En l’espèce, dans le cadre d’une procédure de liquidation judiciaire d’une société, le Tribunal de commerce prononce une interdiction de gérer à l’encontre de Mme C (dirigeante de droit de la société) mais également à l’encontre de M. P (qualifié de dirigeant de fait).

 

P interjette appel de la décision. L’affaire est portée devant la Cour d’appel de Paris qui confirme la qualification de dirigeant de fait au motif que M. P disposait d’une adresse électronique personnelle au nom de la Société, qu’il était sollicité par Mme C pour toutes les décisions à prendre, que Mme C le suivait aveuglément. En outre, M. P, qui n’était ni salarié, ni dirigeant, mais détenait 70 % des parts de ladite Société, échangeait directement avec l’avocat dans le cadre d’instances en cours.

 

P forme un pourvoi en cassation aux motifs, d’une part, qu’il ne faisait qu’apporter une aide dans l’exploitation de la société et, d’autre part, qu’il n’accomplissait pas d’acte positif de gestion et de direction engageant la société.

 

Par un arrêt du 02-07-2021, la chambre commerciale de la Cour de cassation rejette le pourvoi de M. P en ces termes : « L’arrêt retient qu’au moyen d’une adresse électronique dont il disposait au sein de la société General services, c’est M. [P] qui, par ses messages, avait le « rôle moteur», Mme [C], gérante de droit, lui demandant, non seulement, son avis sur toutes les décisions importantes, mais agissant comme sa simple exécutante.
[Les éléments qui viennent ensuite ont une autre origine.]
(** C8, as stated, fails where loading "returns nothing". The modal shows
    a game after one whose isolation was switched off, so [sandboxHome] is
    still [false]; the command answers with [null]. [loadLaunchConfig]
    throws on reading the reply and sets no default: [sandboxHome] stays
    [false], and that is what the next save sends. *)
Lemma loadLaunchConfig_null_reply_counterexample :
  let w := mkWorld (mkModalState "Foo" None "" false) [] in
  let r := loadLaunchConfig (fun s => s) (fun _ => Resolved None) "g1" w in
  fst r = Throw null_read
  /\ ui (snd r) = ui w
  /\ sandboxHome (ui (snd r)) <> true
  /\ issued (snd (saveLaunchConfig (fun s => s) (fun _ => Resolved tt) (Some "g1") (snd r)))
     = [ mkCommand "update_game_launch_config"
           [("input", JObj [("gameId", JStr "g1"); ("args", JArr []);
                            ("sandboxHome", JBool false)])];
         mkCommand "get_game_launch_config" [("gameId", JStr "g1")] ].
Proof.
  cbv zeta. split; [reflexivity |]. split; [reflexivity |].
  split; [discriminate | reflexivity].
Qed.

Lemma loadLaunchConfig_defaults_when_absent_witness :
  let w := mkWorld (mkModalState "Foo" None "--old" false) [] in
  let r := loadLaunchConfig (fun s => s) (fun _ => Rejected (VStr "no settings.toml")) "g1" w in
  fst r = Normal tt
  /\ sandboxHome (ui (snd r)) = true
  /\ launchArgsText (ui (snd r)) = ""
  /\ launch_args (launchArgsText (ui (snd r))) = []
  /\ issued (snd (saveLaunchConfig (fun s => s) (fun _ => Resolved tt) (Some "g1") (snd r)))
     = mkCommand "update_game_launch_config"
         [("input", JObj [("gameId", JStr "g1"); ("args", JArr []);
                          ("sandboxHome", JBool true)])]
       :: issued (snd r).
Proof.
  apply (loadLaunchConfig_defaults_when_absent (fun s => s)
           (fun _ => Rejected (VStr "no settings.toml")) (fun _ => Resolved tt)
           "g1" _ (VStr "no settings.toml") (VStr "no settings.toml")).
  - reflexivity.
  - reflexivity.
Defined.

End GameSettingsModalFacts.

Module EnginesFacts.
Import Engines.

Example getEngineDisplayName_mv :
  getEngineDisplayName "rpgmakermv" = PString "RPG Maker MV (NW.js)".
Proof. vm_compute. reflexivity. Qed.

Example getEngineIcon_renpy : getEngineIcon "renpy" = PString "ri:book-2-line".
Proof. vm_compute. reflexivity. Qed.

Example getEngineIcon_other : getEngineIcon "other" = PString "ri:question-line".
Proof. vm_compute. reflexivity. Qed.

Example getEngineIcon_constructor : getEngineIcon "constructor" = PInherited "constructor".
Proof. vm_compute. reflexivity. Qed.

Lemma EngineType_members_complete (e : EngineType) : In e EngineType_members.
Proof. destruct e; cbn; tauto. Qed.

Lemma SUPPORTED_ENGINES_spec (e : EngineType) :
  In e SUPPORTED_ENGINES <-> e <> NWjs.
Proof.
  split.
  - intros Hin ->. cbn in Hin. intuition discriminate.
  - intros Hne. destruct e; cbn; tauto.
Qed.

Lemma lookup_ENGINE_ICONS_unknown (s : string) :
  (forall e, EngineType_value e <> s) -> ENGINE_ICONS !! s = None.
Proof.
  intros H. unfold ENGINE_ICONS.
  rewrite !lookup_insert_ne by apply H. apply lookup_empty.
Qed.

Lemma lookup_ENGINE_DISPLAY_NAMES_unknown (s : string) :
  (forall e, EngineType_value e <> s) -> ENGINE_DISPLAY_NAMES !! s = None.
Proof.
  intros H. unfold ENGINE_DISPLAY_NAMES.
  rewrite !lookup_insert_ne by apply H. apply lookup_empty.
Qed.

(** C6, as stated, fails: the enum has a seventh member [NWjs], which is
    not among [SUPPORTED_ENGINES]; and on the unknown string ["unity"] the
    display name is the string itself, not the display name of [Other]. *)
Lemma engine_type_claim_counterexample :
  In NWjs EngineType_members
  /\ ~ In NWjs SUPPORTED_ENGINES
  /\ (forall e, In e SUPPORTED_ENGINES -> EngineType_value e <> "unity")
  /\ getEngineDisplayName "unity" = PString "unity"
  /\ getEngineDisplayName (EngineType_value Other) = PString "Other"
  /\ getEngineDisplayName "unity" <> getEngineDisplayName (EngineType_value Other).
Proof.
  split; [cbn; tauto |].
  split; [cbn; intuition discriminate |].
  split; [intros e _; destruct e; discriminate |].
  split; [vm_compute; reflexivity |].
  split; [vm_compute; reflexivity |].
  vm_compute. discriminate.
Qed.

(** C6, amended. The enum has exactly the seven members
    [RpgMakerVX, RpgMakerVXAce, RpgMakerMV, RpgMakerMZ, NWjs, RenPy, Other]
    and [SUPPORTED_ENGINES] is the six without [NWjs]. For every string that
    is neither the value of a member nor a name inherited from
    [Object.prototype], neither lookup fails: [getEngineIcon] gives the icon
    of [Other], and [getEngineDisplayName] gives the string itself. *)
Theorem engine_lookup_unknown_string (s : string) :
  (forall e, EngineType_value e <> s) ->
  string_in s Object_prototype_names = false ->
  (forall e, In e EngineType_members)
  /\ (forall e, In e SUPPORTED_ENGINES <-> e <> NWjs)
  /\ getEngineIcon s = getEngineIcon (EngineType_value Other)
  /\ getEngineIcon s = PString "ri:question-line"
  /\ getEngineDisplayName s = PString s.
Proof.
  intros Hval Hproto.
  split; [exact EngineType_members_complete |].
  split; [exact SUPPORTED_ENGINES_spec |].
  assert (Hicon : getEngineIcon s = PString "ri:question-line").
  { unfold getEngineIcon, js_get.
    rewrite (lookup_ENGINE_ICONS_unknown s Hval), Hproto. vm_compute. reflexivity. }
  split; [rewrite Hicon; vm_compute; reflexivity |].
  split; [exact Hicon |].
  unfold getEngineDisplayName, js_get.
  rewrite (lookup_ENGINE_DISPLAY_NAMES_unknown s Hval), Hproto. reflexivity.
Qed.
Il retient, par exemple, que c’est M. [P] qui s’entretenait d’instances judiciaires en cours avec les avocats concernés et qui donnait des instructions quant à la cession d’un terrain, Mme [C] n’intervenant, dans tous les cas, que pour transmettre des documents, voire n’étant même pas informée des sujets importants. Il ajoute que M. [P], qui n’était ni salarié, ni mandataire de la société General services, donnait des consignes pour effectuer des virements et pour organiser un voyage en vue de signer des actes de cession et que ses différentes interventions auprès des salariés et prestataires extérieurs le faisaient apparaître comme ayant un rôle de décideur. De ces constatations et appréciations, la cour d’appel a pu déduire que M. [P] était dirigeant de fait de la société General services. »

 

[L’avis du Cabinet]

 

Cet arrêt vient confirmer la position de la Cour de cassation quant aux critères de qualification du dirigeant de fait (voir par exemple : Cour de Cassation, Chambre criminelle, du 12 septembre 2000, 99-88.011, Publié au bulletin).

 

L’intérêt de cette décision consiste à mettre en garde quiconque participe activement à la prise de décisions importantes à la vie d’une société. L’intéressé peut être qualifié de dirigeant de fait, ce qui implique de lourdes conséquences. Ainsi relève de cette qualification une personne qui « avait exercé, de façon continue et régulière, depuis l’origine de la société, créée à son initiative, une activité positive de gestion et de direction en toute liberté » (Cour de Cassation, Chambre commerciale, du 25 janvier 1994, 91-20.007, Inédit).

 

Le dirigeant de fait ne jouit d’aucun des avantages du dirigeant de droit.

 

En revanche, il partage avec lui toutes les sources de responsabilité :

 

(1) Responsabilité civile du dirigeant de fait : le dirigeant de fait engage sa responsabilité pour les fautes qu’il aurait commises.

 

(2) Responsabilité pénale du dirigeant de fait : le dirigeant de fait est responsable pénalement des actes qu’il a accomplis à l’occasion de sa direction de fait. Sa situation est défavorable dans la mesure où il ne peut exciper une éventuelle délégation de pouvoirs.

 

(3) Responsabilités spécifiques du dirigeant de fait dans le cadre d’une procédure collective : Dans le cadre d’une procédure de redressement ou liquidation judiciaire, le dirigeant de fait peut engager sa responsabilité en cas de faute de gestion ayant contribué à l’insuffisance d’actif (art. L. 650-1 et suivants du Code de commerce). En outre, le dirigeant de fait peut être sanctionné par une mesure d’interdiction de gérer voire de faillite personnelle (art. L. 653-1 et suivants du Code de commerce). Enfin, le dirigeant de fait peut être sanctionné pénalement en cas de banqueroute (art. L. 654-1 et suivants du Code de commerce).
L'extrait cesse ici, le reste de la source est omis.